Sure those libraries will have a lot more features, but my code is simple and does what I need and I gained additional understanding of the complications with Django's model handling.

I also suspect, that factory boy has to hack around some issues, that I avoided by always creating entities in the database, which most of my code is doing anyway. I am not sure how they solved creating instances of models, that have many to many fields without persisting the entities in the database for example, because Django raises an error when one tries to do set a value for such a many to many field, without storing the entity in the database first, so that it gets an id. Which makes sense. So I suspect there is quite some magic in that dependency, that I don't need for now.

What's more is, that my factory functions are just as easy to use, if not easier. I simply do `factory_for_model(MyModel)(kwargs)`. It is also easy to add more functionality like `gen_multiple(factory, count)` for example. Uniqueness is more difficult, due to how Django's fields and models are compared. But as far as I understand neither does Faker do uniqueness out of the box. I may be wrong about that though.

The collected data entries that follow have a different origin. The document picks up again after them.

(** * zen-options-trader: the breakout strategy of [strategy.py]

    A shallow embedding of [src/strategy.py] and the properties of its
    trigger detector, position sizer, option selector, bracket computation
    and orchestrator.

    Conventions of the embedding.
    - Python floats (prices, budget, percentages) are exact rationals [Q]:
      every finite float is a rational, comparisons ([>], [<]) are exact, and
      arithmetic is taken without rounding.  NaN and infinities are outside
      the model.
    - [int(x)] on a float truncates toward zero ([py_int]); [math.floor] and
      [math.ceil] are [Qfloor] and [Qceiling].
    - pandas timestamps are integers (nanoseconds since the epoch, UTC),
      taken unbounded.
    - The module-level dictionary [C] is the record [Config], passed
      explicitly.
    - A failing Python call returns [Raise e]; the type [exn] stands for
      instances of [Exception] (what [except Exception] catches). *)

From Stdlib Require Import ZArith QArith Qround Qabs List String Bool Lia.
From Stdlib Require Import Sorted Lqa.
Import ListNotations.
Open Scope Z_scope.

(* ------------------------------------------------------------------ *)
(** ** Python values *)

Inductive exn : Type :=
| IndexError          (* positional access out of bounds *)
| ValueError          (* truth value of a Series, malformed time string *)
| BrokerError (code : Z).   (* anything ib_insync raises *)

Inductive result (A : Type) : Type :=
| Ok (a : A)
| Raise (e : exn).
Arguments Ok {A} a.
Arguments Raise {A} e.

(** [int(x)] for a float [x]: truncation toward zero. *)
Definition py_int (x : Q) : Z :=
  if Qle_bool 0 x then Qfloor x else Qceiling x.

(** [a > b] and [a < b] on floats. *)
Definition Qgtb (a b : Q) : bool := negb (Qle_bool a b).
Definition Qltb (a b : Q) : bool := negb (Qle_bool b a).

(** A float is truthy when it is not zero. *)
Definition truthy (x : Q) : bool := negb (Qeq_bool x 0).

(* ------------------------------------------------------------------ *)
(** ** Configuration: the dictionary [C] *)

Record Config : Type := {
  symbols          : list string;
  position_usd     : Q;
  ignore_minutes   : Z;
  otm_threshold    : Q;
  exp_days_ahead   : Z;
  mode             : string;
  take_profit_pct  : Q;
  partial_sell_pct : Q;
  stop_loss_pct    : Q;
  (** [time.fromisoformat(C["eod_time"])]: nanoseconds past local midnight,
      or the [ValueError] of a malformed string. *)
  eod_time         : result Z;
  ib_host          : string;
  ib_port          : Z;
  ib_client_id     : Z
}.

Definition is_dummy (C : Config) : bool := String.eqb (mode C) "DUMMY".

(* ------------------------------------------------------------------ *)
(** ** Bars and data frames *)

(** A row of the frame: its index (timestamp) and the four columns. *)
Record Bar : Type := {
  ts    : Z;
  open  : Q;
  high  : Q;
  low   : Q;
  close : Q
}.

Definition DataFrame : Type := list Bar.

Definition ns_per_minute : Z := 60 * 1000000000.

(** [pd.Timedelta(minutes=m)] in nanoseconds. *)
Definition Timedelta_minutes (m : Z) : Z := m * ns_per_minute.

Inductive direction : Type := up | down.

Definition direction_eqb (a b : direction) : bool :=
  match a, b with
  | up, up | down, down => true
  | _, _ => false
  end.

(** ['up' if bar.close > bar.open else 'down'] *)
Definition dir_of (b : Bar) : direction :=
  if Qgtb (close b) (open b) then up else down.

(** What [df2.loc[label]] yields: the row when the label is unique in the
    index, a sub-frame of all matching rows otherwise. *)
Inductive selection : Type :=
| Row (b : Bar)
| Rows (bs : list Bar).

Definition loc (df : DataFrame) (label : Z) : selection :=
  match filter (fun b => ts b =? label) df with
  | [b] => Row b
  | bs => Rows bs
  end.

(* ------------------------------------------------------------------ *)
(** ** Trigger logic: [find_trigger] *)

(** [df[df.index >= df.index[0] + pd.Timedelta(minutes=...)]], given the
    first index label [t0]. *)
Definition after_warmup (C : Config) (t0 : Z) (df : DataFrame) : DataFrame :=
  filter (fun b => t0 + Timedelta_minutes (ignore_minutes C) <=? ts b) df.

(** The test of lines 85-87 on the reference candle and the current one. *)
Definition fires (prev curr : Bar) : bool :=
  let prev_dir := dir_of prev in
  let curr_dir := dir_of curr in
  direction_eqb prev_dir curr_dir &&
  ((direction_eqb prev_dir up && Qgtb (close curr) (high prev)) ||
   (direction_eqb prev_dir down && Qltb (close curr) (low prev))).

(** The [for curr in df2.iloc[1:].itertuples()] loop; [trigger] is the
    loop-carried variable of that name.  Comparing the columns of a
    sub-frame gives a Series, whose truth value raises [ValueError]. *)
Fixpoint scan (df2 : DataFrame) (trigger : selection) (rest : list Bar)
  : result (option (Z * direction)) :=
  match rest with
  | [] => Ok None
  | curr :: rest' =>
      match trigger with
      | Rows _ => Raise ValueError
      | Row prev =>
          if fires prev curr
          then Ok (Some (ts curr, dir_of prev))
          else scan df2 (loc df2 (ts curr)) rest'
      end
  end.

Definition find_trigger (C : Config) (df : DataFrame)
  : result (option (Z * direction)) :=
  match df with
  | [] => Raise IndexError                      (* df.index[0] *)
  | b0 :: _ =>
      let df2 := after_warmup C (ts b0) df in
      match df2 with
      | [] => Ok None                           (* df2.empty *)
      | first :: rest => scan df2 (Row first) rest
      end
  end.

(* ------------------------------------------------------------------ *)
(** ** Position sizing: [size] *)

Definition size (C : Config) (price : Q) : Z :=
  if truthy price && Qgtb price 0
  then py_int (position_usd C / (price * 100))
  else 0.

(* ------------------------------------------------------------------ *)
(** ** Option selection: strike and right *)

Inductive right_ : Type := CALL | PUT.

(** Lines 100-102 of [select_option]. *)
Definition select_strike (C : Config) (d : direction) (price : Q) : Z :=
  let strike := match d with up => Qceiling price | down => Qfloor price end in
  if Qgtb (Qabs (inject_Z strike - price)) (otm_threshold C)
  then py_int price + (match d with up => 1 | down => -1 end)
  else strike.

Definition select_right (d : direction) : right_ :=
  match d with up => CALL | down => PUT end.

(* ------------------------------------------------------------------ *)
(** ** Contracts, orders, positions (the ib_insync objects the code builds) *)

(** [Option(sym, exp, strike, right, 'SMART')]; the expiry is the ordinal of
    its calendar day rather than the ['%Y%m%d'] text. *)
Record Contract : Type := {
  c_symbol   : string;
  c_expiry   : Z;
  c_strike   : Z;
  c_right    : right_;
  c_exchange : string
}.

Inductive side : Type := BUY | SELL.

Record Order : Type := {
  action        : side;
  totalQuantity : Z;
  lmtPrice      : option Q;     (* [None]: a market order *)
  ocaGroup      : option Z;     (* [Some s]: the group "OCA_" ++ HHMMSS at second [s] *)
  ocaType       : Z
}.

Definition MarketOrder (a : side) (q : Z) : Order :=
  {| action := a; totalQuantity := q; lmtPrice := None;
     ocaGroup := None; ocaType := 0 |}.

Definition LimitOrder (a : side) (q : Z) (p : Q) : Order :=
  {| action := a; totalQuantity := q; lmtPrice := Some p;
     ocaGroup := None; ocaType := 0 |}.

Definition with_oca (o : Order) (group : Z) (ty : Z) : Order :=
  {| action := action o; totalQuantity := totalQuantity o;
     lmtPrice := lmtPrice o; ocaGroup := Some group; ocaType := ty |}.

Record Position : Type := {
  p_contract : Contract;
  p_position : Q
}.

(** [datetime.now(...)]: calendar day and nanoseconds past midnight. *)
Record DateTime : Type := {
  dt_date : Z;
  dt_tod  : Z
}.

Definition ns_per_second : Z := 1000000000.
Definition ns_per_day : Z := 86400 * ns_per_second.

(* ------------------------------------------------------------------ *)
(** ** Interactions with the outside world *)

Inductive level : Type := INFO | WARNING | ERROR.

Inductive message : Type :=
| Msg_started
| Msg_completed
| Msg_connected
| Msg_dummy_mode
| Msg_no_trigger (sym : string)
| Msg_trigger (sym : string) (t_time : Z) (d : direction)
| Msg_qty_skip (sym : string) (qty : Z)
| Msg_dummy_buy (qty : Z) (c : Contract)
| Msg_entered (qty : Z) (fill : Q) (c : Contract)
| Msg_bracket (tp sl : Q) (sym : string)
| Msg_dummy_eod
| Msg_eod_done
| Msg_error (sym : string) (e : exn).

(** The functions of the module that act on the world; [Call f] marks the
    entry of one. *)
Inductive func : Type :=
| F_connect_ib
| F_get_bars (sym : string)
| F_select_option (sym : string)
| F_place_orders
| F_eod_cleanup.

Inductive event : Type :=
| Call (f : func)
| Log (l : level) (m : message)
| Print (m : message)
| Datetime_now (aware : bool)
| Randn (n : nat)
| IB_connect (host : string) (port clientId : Z)
| IB_reqHistoricalData (sym : string)
| IB_placeOrder (c : Contract) (o : Order)
| IB_sleep (secs : Z)
| IB_openOrders
| IB_cancelOrder (o : Order)
| IB_positions
| IB_disconnect.

Definition history : Type := list event.

(** What the world answers; every answer may depend on all that happened
    before.  [w_hist] stands for lines 64-71 of [get_bars] as a whole: the
    request, [util.df] and the index conversion. *)
Record World : Type := {
  w_now          : history -> bool -> DateTime;
  w_randn        : history -> nat -> Q;
  w_connect      : history -> result unit;
  w_hist         : history -> string -> result DataFrame;
  w_placeOrder   : history -> Contract -> Order -> result unit;
  w_sleep        : history -> result unit;
  w_avgFillPrice : history -> Q;
  w_openOrders   : history -> result (list Order);
  w_cancelOrder  : history -> Order -> result unit;
  w_positions    : history -> result (list Position);
  w_disconnect   : history -> result unit
}.

(** A computation reads the history so far and gives its result with the
    events it adds. *)
Definition M (A : Type) : Type := history -> result A * list event.

Definition ret {A : Type} (a : A) : M A := fun _ => (Ok a, []).

Definition bind {A B : Type} (m : M A) (f : A -> M B) : M B :=
  fun h =>
    match m h with
    | (Ok a, out) => let (r, out') := f a (h ++ out) in (r, out ++ out')
    | (Raise e, out) => (Raise e, out)
    end.

(** [try: body  except Exception as e: handler e] *)
Definition try_except {A : Type} (body : M A) (handler : exn -> M A) : M A :=
  fun h =>
    match body h with
    | (Ok a, out) => (Ok a, out)
    | (Raise e, out) =>
        let (r, out') := handler e (h ++ out) in (r, out ++ out')
    end.

Definition lift {A : Type} (r : result A) : M A := fun _ => (r, []).

Definition emit (e : event) : M unit := fun _ => (Ok tt, [e]).

(** An interaction: the event is recorded and the world answers. *)
Definition ask {A : Type} (e : event) (answer : history -> result A) : M A :=
  fun h => (answer h, [e]).

(** Reading a field the broker keeps up to date. *)
Definition peek {A : Type} (read : history -> A) : M A :=
  fun h => (Ok (read h), []).

Declare Scope py_scope.
Delimit Scope py_scope with py.
Notation "x <- m ;; k" := (bind m (fun x => k))
  (at level 61, m at next level, right associativity) : py_scope.
Notation "m ;; k" := (bind m (fun _ => k))
  (at level 61, right associativity) : py_scope.
Open Scope py_scope.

I also developed a decorator for pytest functions, that helps me avoiding long test names and instead puts a test description in the decorator arguments. Those sentence long test names have previously annoyed me and always caused linting to attack me for it.

[1]: https://codeberg.org/ZelphirKaltstahl/web-app-vocabulary-tra...



Test-only dependencies should be maintained separately from functional dependencies.

For standardized things like testing, I'm not sure if DIY makes sense. Even if you use 10% of its capabilities, sticking with an established test framework makes your codebase more maintainable and easier for others to contribute to.


The test framework is established though. I am still using pytest.